Data provided =
Lemma presente_esUltimo ps id : presente ps id ↔ ∃ pos, esUltimo ps id pos.
Proof.
  split.
  - intros H. destruct (construirIndice ps !! id) as [pos|] eqn:E.
    + exists pos. by apply construirIndice_Some.
    + by apply construirIndice_None in E.
  - intros [pos [(p & Hp & Hid) _]]. exists p. split; [|done].
    by eapply list_elem_of_lookup_2.
Qed.

(** ** One iteration of the loop *)

Lemma marco_setStock p s : marco (setStock p s) = marco p.
Proof. done. Qed.

Lemma marco_insert (ps : list Producto) (pos : nat) p s :
  ps !! pos = Some p →
  marco <$> <[pos := setStock p s]> ps = marco <$> ps.
Proof.
  intros Hp. rewrite list_fmap_insert, marco_setStock.
  apply list_insert_id. by rewrite list_lookup_fmap, Hp.
Qed.

Lemma marco_ID (ps ps' : list Producto) : marco <$> ps = marco <$> ps' → ID <$> ps = ID <$> ps'.
Proof.
  intros H. change ID with ((λ m : string * string * string * float, m.1.1.1) ∘ marco).
  by rewrite !list_fmap_compose, H.
Qed.

(** What an iteration does, case by case, when the index is the one of the
    catalog it runs on. *)
Lemma paso_no_encontrado st t :
  ¬ presente (productos st) (IDProducto t) →
  paso (construirIndice (productos st)) st t
  = Some (mkEstado (productos st) (errores st ++ [msgNoEncontrado t])).
Proof.
  intros H. apply construirIndice_None in H. unfold paso. by rewrite H.
Qed.

Lemma paso_encontrado st t pos p :
  esUltimo (productos st) (IDProducto t) pos →
  productos st !! pos = Some p →
  paso (construirIndice (productos st)) st t
  = if decide (Tipo t = "VENTA") then
      if decide (Stock p < Cantidad t) then
        Some (mkEstado (productos st)
                       (errores st ++ [msgStockInsuficiente p t]))
      else
        Some (mkEstado
                (<[pos := setStock p (GoInt.sub (Stock p) (Cantidad t))]>
                   (productos st))
                (errores st))
    else if decide (Tipo t = "COMPRA" ∨ Tipo t = "DEVOLUCION") then
      Some (mkEstado
              (<[pos := setStock p (GoInt.add (Stock p) (Cantidad t))]>
                 (productos st))
              (errores st))
    else
      Some (mkEstado (productos st) (errores st ++ [msgTipoDesconocido t])).
Proof.
  intros Hu Hp. apply construirIndice_Some in Hu. unfold paso.
  rewrite Hu, Hp. simpl.
  destruct (decide (Tipo t = "VENTA")) as [Hv|Hv]; [done|].
  destruct (decide (Tipo t = "COMPRA")) as [Hc|Hc].
  { rewrite decide_True; auto. }
  destruct (decide (Tipo t = "DEVOLUCION")) as [Hd|Hd].
  { rewrite decide_True; auto. }
  rewrite decide_False; [done|]. by intros [?|?].
Qed.

(** An iteration never panics and keeps the frame of every product. *)
Lemma paso_marco st t :
  ∃ st', paso (construirIndice (productos st)) st t = Some st' ∧
         marco <$> productos st' = marco <$> productos st.
Proof.
  destruct (construirIndice (productos st) !! IDProducto t) as [pos|] eqn:E.
  - apply construirIndice_Some in E. pose proof E as [(p & Hp & _) _].
    rewrite (paso_encontrado st t pos p E Hp).
    repeat case_decide; eexists; (split; [done|]); simpl;
      by rewrite ?marco_insert.
  - apply construirIndice_None in E. rewrite paso_no_encontrado; eauto.
Qed.

(** ** The loop *)

Lemma bucle_app index st ts1 ts2 :
  bucle index st (ts1 ++ ts2)
  = bucle index st ts1 ≫= λ st1, bucle index st1 ts2.
Proof.
  revert st. induction ts1 as [|t ts1 IH]; intros st; simpl; [done|].
  destruct (paso index st t); simpl; auto.
Qed.

Lemma bucle_marco ps st ts :
  marco <$> productos st = marco <$> ps →
  ∃ st', bucle (construirIndice ps) st ts = Some st' ∧
         marco <$> productos st' = marco <$> ps.
Proof.
  revert st. induction ts as [|t ts IH]; intros st Hm; simpl; [eauto|].
  rewrite <- (construirIndice_ext (productos st) ps) by by apply marco_ID.
  destruct (paso_marco st t) as (st1 & -> & Hm1). simpl.
  rewrite (construirIndice_ext (productos st) ps) by by apply marco_ID.
  apply IH. by rewrite Hm1.
Qed.

(** [procesarTransacciones] always returns, and the catalog it leaves has
    the frame of the one it was given. *)
Lemma procesar_marco ps ts :
  ∃ st, procesarTransacciones ps ts = Some st ∧
        marco <$> productos st = marco <$> ps.
Proof. by apply bucle_marco. Qed.

Lemma procesar_indice ps ts st :
  procesarTransacciones ps ts = Some st →
  construirIndice (productos st) = construirIndice ps.
Proof.
  intros H. destruct (procesar_marco ps ts) as (st' & H' & Hm).
  simplify_eq. by apply construirIndice_ext, marco_ID.
Qed.

Lemma procesar_esUltimo ps ts st id pos :
  procesarTransacciones ps ts = Some st →
  esUltimo (productos st) id pos ↔ esUltimo ps id pos.
Proof.
  intros H. rewrite <- !construirIndice_Some.
  by rewrite (procesar_indice ps ts st).
Qed.

Lemma procesar_presente ps ts st id :
  procesarTransacciones ps ts = Some st →
  presente (productos st) id ↔ presente ps id.
Proof.
  intros H. rewrite !presente_esUltimo.
  by setoid_rewrite (procesar_esUltimo ps ts st id _ H).
Qed.

(** The run over [ts ++ [t]] is the run over [ts] followed by one iteration
    for [t] on the state reached. *)
Lemma procesar_snoc ps ts t :
  procesarTransacciones ps (ts ++ [t])
  = procesarTransacciones ps ts
      ≫= λ st, paso (construirIndice (productos st)) st t.
Proof.
  unfold procesarTransacciones at 1. rewrite bucle_app.
  fold (procesarTransacciones ps ts).
  destruct (procesarTransacciones ps ts) as [st|] eqn:E; simpl; [|done].
  rewrite (procesar_indice ps ts st E).
  by destruct (paso (construirIndice ps) st t).
Qed.

(** ... and the run over [ts ++ t :: ts'] goes on from there with [ts']. *)
Lemma procesar_sigue ps ts t ts' :
  procesarTransacciones ps (ts ++ t :: ts')
  = procesarTransacciones ps (ts ++ [t])
      ≫= λ st, bucle (construirIndice ps) st ts'.
Proof.
  unfold procesarTransacciones.
  by rewrite (cons_middle t ts ts'), (assoc_L (++)), bucle_app.
Qed.

(** After any run, the index still resolves a present identifier to the
    position of its last occurrence, in the given catalog and in the
    current one alike. *)
Lemma procesar_objetivo ps ts id :
  presente ps id →
  ∃ st pos p,
    procesarTransacciones ps ts = Some st ∧
    esUltimo ps id pos ∧ esUltimo (productos st) id pos ∧
    productos st !! pos = Some p ∧ ID p = id.
Proof.
  intros Hpres. destruct (procesar_marco ps ts) as (st & Hst & _).
  apply (procesar_presente ps ts st id Hst) in Hpres.
  apply presente_esUltimo in Hpres as [pos Hu].
  pose proof Hu as [(p & Hp & Hid) _].
  exists st, pos, p. split; [done|].
  split; [by apply (procesar_esUltimo ps ts st id pos Hst)|]. done.
Qed.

The task = Look through the records and gather each line with the word "mkEstado".

Your response =
  = Some (mkEstado (productos st) (errores st ++ [msgNoEncontrado t])).
        Some (mkEstado (productos st)
        Some (mkEstado
      Some (mkEstado
      Some (mkEstado (productos st) (errores st ++ [msgTipoDesconocido t])).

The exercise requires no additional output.